• _Dataset records_:
________

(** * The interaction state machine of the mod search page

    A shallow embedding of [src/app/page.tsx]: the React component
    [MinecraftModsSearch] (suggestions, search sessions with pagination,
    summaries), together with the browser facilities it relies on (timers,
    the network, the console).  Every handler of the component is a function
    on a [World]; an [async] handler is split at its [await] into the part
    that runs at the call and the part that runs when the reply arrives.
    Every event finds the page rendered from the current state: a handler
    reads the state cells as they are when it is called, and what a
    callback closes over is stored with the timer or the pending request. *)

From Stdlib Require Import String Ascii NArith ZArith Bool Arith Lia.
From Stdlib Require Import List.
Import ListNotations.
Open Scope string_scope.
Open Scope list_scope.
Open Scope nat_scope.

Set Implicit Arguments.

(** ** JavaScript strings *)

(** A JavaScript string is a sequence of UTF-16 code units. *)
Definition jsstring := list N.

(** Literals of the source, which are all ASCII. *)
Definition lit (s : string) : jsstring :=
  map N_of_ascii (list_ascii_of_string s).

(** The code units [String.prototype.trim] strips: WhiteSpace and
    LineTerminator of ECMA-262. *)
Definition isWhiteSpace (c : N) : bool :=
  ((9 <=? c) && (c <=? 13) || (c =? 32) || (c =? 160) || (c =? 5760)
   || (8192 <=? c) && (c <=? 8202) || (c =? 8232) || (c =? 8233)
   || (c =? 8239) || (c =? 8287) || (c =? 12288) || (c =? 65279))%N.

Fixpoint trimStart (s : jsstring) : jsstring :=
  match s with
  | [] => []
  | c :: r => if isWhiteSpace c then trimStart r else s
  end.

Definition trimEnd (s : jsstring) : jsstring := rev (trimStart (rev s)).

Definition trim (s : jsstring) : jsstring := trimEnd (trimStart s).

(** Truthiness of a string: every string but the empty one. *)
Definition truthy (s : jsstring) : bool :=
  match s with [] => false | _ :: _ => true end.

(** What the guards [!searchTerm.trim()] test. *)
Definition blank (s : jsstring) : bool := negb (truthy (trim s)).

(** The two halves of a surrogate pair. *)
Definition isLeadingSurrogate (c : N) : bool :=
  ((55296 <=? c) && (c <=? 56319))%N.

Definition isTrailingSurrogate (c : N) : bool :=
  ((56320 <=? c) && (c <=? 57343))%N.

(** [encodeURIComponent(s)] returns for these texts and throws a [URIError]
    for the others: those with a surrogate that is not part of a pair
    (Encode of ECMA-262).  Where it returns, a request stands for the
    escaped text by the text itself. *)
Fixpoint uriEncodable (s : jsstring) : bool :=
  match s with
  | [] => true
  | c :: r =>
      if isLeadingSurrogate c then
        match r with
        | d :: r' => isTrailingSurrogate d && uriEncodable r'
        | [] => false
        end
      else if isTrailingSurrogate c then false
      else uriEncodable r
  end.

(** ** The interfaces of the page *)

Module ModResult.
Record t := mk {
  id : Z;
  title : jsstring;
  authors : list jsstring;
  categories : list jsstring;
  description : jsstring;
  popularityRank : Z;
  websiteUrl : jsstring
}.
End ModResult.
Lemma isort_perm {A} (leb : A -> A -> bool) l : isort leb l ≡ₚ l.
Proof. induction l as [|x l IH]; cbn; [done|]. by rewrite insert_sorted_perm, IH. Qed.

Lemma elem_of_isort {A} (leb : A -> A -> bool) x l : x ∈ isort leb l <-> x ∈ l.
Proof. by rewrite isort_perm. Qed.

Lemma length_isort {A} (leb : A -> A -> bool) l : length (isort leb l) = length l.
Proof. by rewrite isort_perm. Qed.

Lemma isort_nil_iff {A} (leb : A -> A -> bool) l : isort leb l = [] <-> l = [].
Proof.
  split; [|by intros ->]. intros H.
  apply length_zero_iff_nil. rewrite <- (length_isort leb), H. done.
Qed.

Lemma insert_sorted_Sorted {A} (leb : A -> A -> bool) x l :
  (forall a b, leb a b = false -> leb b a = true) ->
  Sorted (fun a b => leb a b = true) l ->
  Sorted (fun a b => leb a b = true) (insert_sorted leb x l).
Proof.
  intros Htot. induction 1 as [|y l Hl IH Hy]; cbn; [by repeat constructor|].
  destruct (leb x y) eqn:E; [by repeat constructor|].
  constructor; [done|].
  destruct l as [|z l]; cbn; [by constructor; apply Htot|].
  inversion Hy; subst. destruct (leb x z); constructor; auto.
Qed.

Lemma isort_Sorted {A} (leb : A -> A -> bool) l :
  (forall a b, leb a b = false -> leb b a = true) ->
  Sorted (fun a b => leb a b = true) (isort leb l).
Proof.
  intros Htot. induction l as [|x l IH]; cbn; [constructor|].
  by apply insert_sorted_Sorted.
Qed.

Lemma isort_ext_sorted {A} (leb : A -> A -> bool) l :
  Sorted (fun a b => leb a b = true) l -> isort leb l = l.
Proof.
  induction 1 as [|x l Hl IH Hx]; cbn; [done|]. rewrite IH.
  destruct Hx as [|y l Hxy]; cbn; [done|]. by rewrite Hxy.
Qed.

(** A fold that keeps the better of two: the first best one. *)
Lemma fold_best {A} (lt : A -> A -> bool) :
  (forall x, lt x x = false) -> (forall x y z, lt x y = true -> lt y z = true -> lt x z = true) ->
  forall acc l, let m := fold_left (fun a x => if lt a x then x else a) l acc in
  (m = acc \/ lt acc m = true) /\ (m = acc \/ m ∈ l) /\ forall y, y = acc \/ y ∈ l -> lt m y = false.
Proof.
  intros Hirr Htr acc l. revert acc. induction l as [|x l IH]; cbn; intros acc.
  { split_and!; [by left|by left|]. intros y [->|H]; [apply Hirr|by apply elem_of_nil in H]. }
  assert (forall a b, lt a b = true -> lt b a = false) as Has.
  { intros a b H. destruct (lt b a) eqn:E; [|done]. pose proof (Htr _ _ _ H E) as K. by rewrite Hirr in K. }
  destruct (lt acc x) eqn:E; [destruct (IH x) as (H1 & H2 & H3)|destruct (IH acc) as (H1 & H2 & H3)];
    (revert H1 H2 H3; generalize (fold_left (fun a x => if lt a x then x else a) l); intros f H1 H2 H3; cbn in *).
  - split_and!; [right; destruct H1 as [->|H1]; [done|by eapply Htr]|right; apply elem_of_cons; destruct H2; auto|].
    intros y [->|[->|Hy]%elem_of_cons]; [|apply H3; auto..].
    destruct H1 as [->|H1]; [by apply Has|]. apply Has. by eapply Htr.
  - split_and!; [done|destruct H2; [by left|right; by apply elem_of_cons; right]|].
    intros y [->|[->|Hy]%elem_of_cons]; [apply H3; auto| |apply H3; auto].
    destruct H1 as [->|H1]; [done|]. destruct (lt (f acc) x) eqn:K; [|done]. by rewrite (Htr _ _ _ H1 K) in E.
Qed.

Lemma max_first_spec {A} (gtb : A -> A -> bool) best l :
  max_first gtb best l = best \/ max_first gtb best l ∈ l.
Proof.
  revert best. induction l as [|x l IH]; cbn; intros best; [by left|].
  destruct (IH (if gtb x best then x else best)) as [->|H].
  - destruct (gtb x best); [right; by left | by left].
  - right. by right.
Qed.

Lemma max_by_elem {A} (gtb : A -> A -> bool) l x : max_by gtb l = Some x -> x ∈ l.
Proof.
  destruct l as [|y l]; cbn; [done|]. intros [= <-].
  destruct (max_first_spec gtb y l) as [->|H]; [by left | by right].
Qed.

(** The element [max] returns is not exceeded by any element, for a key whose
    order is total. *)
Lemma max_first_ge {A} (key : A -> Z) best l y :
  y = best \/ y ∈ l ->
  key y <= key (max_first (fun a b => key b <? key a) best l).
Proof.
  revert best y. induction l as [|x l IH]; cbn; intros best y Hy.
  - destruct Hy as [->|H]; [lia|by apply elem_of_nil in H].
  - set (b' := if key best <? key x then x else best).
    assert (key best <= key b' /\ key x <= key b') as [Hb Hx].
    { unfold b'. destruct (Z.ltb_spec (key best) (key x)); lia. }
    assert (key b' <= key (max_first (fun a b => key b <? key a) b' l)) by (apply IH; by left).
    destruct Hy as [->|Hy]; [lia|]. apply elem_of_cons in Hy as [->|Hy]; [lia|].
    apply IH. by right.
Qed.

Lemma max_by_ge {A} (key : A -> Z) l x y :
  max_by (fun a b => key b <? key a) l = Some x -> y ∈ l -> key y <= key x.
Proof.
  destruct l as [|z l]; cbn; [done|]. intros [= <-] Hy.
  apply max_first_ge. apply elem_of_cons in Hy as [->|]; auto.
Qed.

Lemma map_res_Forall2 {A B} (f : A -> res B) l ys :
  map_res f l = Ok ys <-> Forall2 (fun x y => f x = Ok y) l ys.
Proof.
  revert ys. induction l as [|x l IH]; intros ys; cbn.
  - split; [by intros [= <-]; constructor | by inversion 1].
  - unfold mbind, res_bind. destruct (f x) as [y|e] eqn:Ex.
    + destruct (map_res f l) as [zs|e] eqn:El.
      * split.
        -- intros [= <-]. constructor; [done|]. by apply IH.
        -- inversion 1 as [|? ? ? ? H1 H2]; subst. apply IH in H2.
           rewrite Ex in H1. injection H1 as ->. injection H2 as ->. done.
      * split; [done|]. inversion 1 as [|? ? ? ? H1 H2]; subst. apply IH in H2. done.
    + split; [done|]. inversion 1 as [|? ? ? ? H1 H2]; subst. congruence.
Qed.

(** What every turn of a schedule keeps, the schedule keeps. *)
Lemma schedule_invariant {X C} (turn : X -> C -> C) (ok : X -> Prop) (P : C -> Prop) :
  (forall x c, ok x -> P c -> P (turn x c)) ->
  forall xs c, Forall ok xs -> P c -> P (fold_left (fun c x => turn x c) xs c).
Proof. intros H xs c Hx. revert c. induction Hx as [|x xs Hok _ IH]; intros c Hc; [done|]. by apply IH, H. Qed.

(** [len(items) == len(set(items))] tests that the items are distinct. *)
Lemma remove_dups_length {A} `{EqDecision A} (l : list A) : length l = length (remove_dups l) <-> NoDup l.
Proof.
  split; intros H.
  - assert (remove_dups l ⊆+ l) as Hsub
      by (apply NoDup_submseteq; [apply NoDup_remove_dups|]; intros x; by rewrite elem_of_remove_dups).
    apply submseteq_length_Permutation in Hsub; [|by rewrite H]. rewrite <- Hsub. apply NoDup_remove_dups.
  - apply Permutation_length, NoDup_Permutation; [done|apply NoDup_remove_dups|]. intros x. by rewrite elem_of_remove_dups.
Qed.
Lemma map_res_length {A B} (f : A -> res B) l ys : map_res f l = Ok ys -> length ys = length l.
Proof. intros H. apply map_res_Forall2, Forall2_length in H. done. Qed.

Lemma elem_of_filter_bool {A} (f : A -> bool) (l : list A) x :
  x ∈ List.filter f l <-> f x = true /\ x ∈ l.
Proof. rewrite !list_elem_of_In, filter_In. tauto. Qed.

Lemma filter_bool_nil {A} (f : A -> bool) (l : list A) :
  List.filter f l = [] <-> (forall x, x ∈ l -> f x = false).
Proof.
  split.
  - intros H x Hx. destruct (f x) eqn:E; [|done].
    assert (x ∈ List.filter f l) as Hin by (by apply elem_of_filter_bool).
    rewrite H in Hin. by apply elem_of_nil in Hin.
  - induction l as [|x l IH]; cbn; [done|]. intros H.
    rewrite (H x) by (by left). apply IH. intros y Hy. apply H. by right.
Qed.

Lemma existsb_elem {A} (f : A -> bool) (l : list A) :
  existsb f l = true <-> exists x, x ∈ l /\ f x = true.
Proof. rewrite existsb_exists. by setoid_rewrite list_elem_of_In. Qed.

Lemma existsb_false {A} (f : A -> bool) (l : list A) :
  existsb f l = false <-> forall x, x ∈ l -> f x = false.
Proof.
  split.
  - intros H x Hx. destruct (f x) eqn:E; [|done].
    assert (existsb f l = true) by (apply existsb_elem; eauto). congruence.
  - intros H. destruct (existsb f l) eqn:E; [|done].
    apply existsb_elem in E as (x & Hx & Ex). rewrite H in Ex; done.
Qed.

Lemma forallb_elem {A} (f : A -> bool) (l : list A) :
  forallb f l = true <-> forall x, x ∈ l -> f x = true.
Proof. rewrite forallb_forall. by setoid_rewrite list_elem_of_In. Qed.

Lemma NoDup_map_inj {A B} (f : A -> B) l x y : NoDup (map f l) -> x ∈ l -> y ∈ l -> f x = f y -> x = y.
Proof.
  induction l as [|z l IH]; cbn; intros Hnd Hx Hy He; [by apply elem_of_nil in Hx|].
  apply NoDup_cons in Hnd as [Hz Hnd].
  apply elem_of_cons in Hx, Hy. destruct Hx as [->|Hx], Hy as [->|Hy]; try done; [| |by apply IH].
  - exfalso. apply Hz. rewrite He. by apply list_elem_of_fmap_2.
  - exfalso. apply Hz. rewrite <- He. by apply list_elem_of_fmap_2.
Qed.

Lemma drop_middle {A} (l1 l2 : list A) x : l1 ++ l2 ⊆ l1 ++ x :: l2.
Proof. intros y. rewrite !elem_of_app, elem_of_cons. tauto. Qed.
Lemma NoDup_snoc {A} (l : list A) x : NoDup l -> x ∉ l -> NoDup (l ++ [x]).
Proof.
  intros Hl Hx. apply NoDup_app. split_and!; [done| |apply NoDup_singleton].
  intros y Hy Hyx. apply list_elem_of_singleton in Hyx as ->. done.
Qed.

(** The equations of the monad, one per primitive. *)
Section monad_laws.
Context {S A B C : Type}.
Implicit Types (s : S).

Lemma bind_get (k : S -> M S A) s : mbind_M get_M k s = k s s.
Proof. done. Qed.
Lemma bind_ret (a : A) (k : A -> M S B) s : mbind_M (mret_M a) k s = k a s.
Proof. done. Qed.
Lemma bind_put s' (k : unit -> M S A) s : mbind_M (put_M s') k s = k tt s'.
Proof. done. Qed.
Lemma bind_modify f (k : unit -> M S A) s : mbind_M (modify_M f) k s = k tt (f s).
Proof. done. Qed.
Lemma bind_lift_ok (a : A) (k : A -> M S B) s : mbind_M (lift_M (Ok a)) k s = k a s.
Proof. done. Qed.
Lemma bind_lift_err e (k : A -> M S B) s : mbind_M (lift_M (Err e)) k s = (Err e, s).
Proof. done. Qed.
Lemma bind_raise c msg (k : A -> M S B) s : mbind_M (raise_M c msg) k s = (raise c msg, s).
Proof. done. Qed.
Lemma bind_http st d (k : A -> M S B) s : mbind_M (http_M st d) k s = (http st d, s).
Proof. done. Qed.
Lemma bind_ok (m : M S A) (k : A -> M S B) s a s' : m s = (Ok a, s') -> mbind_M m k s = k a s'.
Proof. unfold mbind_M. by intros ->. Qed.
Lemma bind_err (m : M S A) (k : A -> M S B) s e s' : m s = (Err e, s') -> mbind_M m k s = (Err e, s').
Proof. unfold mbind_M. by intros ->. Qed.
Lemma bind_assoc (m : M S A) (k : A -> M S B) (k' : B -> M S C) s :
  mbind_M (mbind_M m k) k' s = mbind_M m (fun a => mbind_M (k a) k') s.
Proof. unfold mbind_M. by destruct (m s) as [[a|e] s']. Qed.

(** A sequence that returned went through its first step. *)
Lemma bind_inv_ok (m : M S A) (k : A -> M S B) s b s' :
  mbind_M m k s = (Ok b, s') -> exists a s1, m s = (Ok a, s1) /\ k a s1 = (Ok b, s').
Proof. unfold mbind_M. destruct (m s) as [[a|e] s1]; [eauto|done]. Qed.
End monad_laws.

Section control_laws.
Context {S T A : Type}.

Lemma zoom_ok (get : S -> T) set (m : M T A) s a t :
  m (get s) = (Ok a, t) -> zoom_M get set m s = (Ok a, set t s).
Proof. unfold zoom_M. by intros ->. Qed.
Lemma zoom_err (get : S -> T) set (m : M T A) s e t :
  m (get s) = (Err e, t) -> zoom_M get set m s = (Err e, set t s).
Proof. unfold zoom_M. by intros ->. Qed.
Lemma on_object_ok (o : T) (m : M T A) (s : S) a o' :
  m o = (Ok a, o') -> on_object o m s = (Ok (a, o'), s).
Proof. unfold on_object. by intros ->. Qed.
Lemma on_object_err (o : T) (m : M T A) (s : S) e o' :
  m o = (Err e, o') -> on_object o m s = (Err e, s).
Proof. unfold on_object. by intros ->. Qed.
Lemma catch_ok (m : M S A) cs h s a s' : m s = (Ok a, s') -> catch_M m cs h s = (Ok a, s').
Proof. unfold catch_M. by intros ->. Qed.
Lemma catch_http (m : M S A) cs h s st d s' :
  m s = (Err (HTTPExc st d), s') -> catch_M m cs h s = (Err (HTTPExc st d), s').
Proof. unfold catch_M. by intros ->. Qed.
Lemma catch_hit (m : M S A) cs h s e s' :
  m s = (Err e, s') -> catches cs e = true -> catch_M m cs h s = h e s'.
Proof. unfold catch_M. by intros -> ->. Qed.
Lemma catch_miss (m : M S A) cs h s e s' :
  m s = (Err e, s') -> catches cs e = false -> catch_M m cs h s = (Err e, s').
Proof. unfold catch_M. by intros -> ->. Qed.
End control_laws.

________

• _What you should do_: Only the lines from the one containing "x = f y -> x = y." through the one containing "Lemma bind_modify f" are to be retyped, both boundary lines included, with no other material.

• _Answer to the exercise_:
Lemma NoDup_map_inj {A B} (f : A -> B) l x y : NoDup (map f l) -> x ∈ l -> y ∈ l -> f x = f y -> x = y.
Proof.
  induction l as [|z l IH]; cbn; intros Hnd Hx Hy He; [by apply elem_of_nil in Hx|].
  apply NoDup_cons in Hnd as [Hz Hnd].
  apply elem_of_cons in Hx, Hy. destruct Hx as [->|Hx], Hy as [->|Hy]; try done; [| |by apply IH].
  - exfalso. apply Hz. rewrite He. by apply list_elem_of_fmap_2.
  - exfalso. apply Hz. rewrite <- He. by apply list_elem_of_fmap_2.
Qed.

Lemma drop_middle {A} (l1 l2 : list A) x : l1 ++ l2 ⊆ l1 ++ x :: l2.
Proof. intros y. rewrite !elem_of_app, elem_of_cons. tauto. Qed.
Lemma NoDup_snoc {A} (l : list A) x : NoDup l -> x ∉ l -> NoDup (l ++ [x]).
Proof.
  intros Hl Hx. apply NoDup_app. split_and!; [done| |apply NoDup_singleton].
  intros y Hy Hyx. apply list_elem_of_singleton in Hyx as ->. done.
Qed.

(** The equations of the monad, one per primitive. *)
Section monad_laws.
Context {S A B C : Type}.
Implicit Types (s : S).

Lemma bind_get (k : S -> M S A) s : mbind_M get_M k s = k s s.
Proof. done. Qed.
Lemma bind_ret (a : A) (k : A -> M S B) s : mbind_M (mret_M a) k s = k a s.
Proof. done. Qed.
Lemma bind_put s' (k : unit -> M S A) s : mbind_M (put_M s') k s = k tt s'.
Proof. done. Qed.
Lemma bind_modify f (k : unit -> M S A) s : mbind_M (modify_M f) k s = k tt (f s).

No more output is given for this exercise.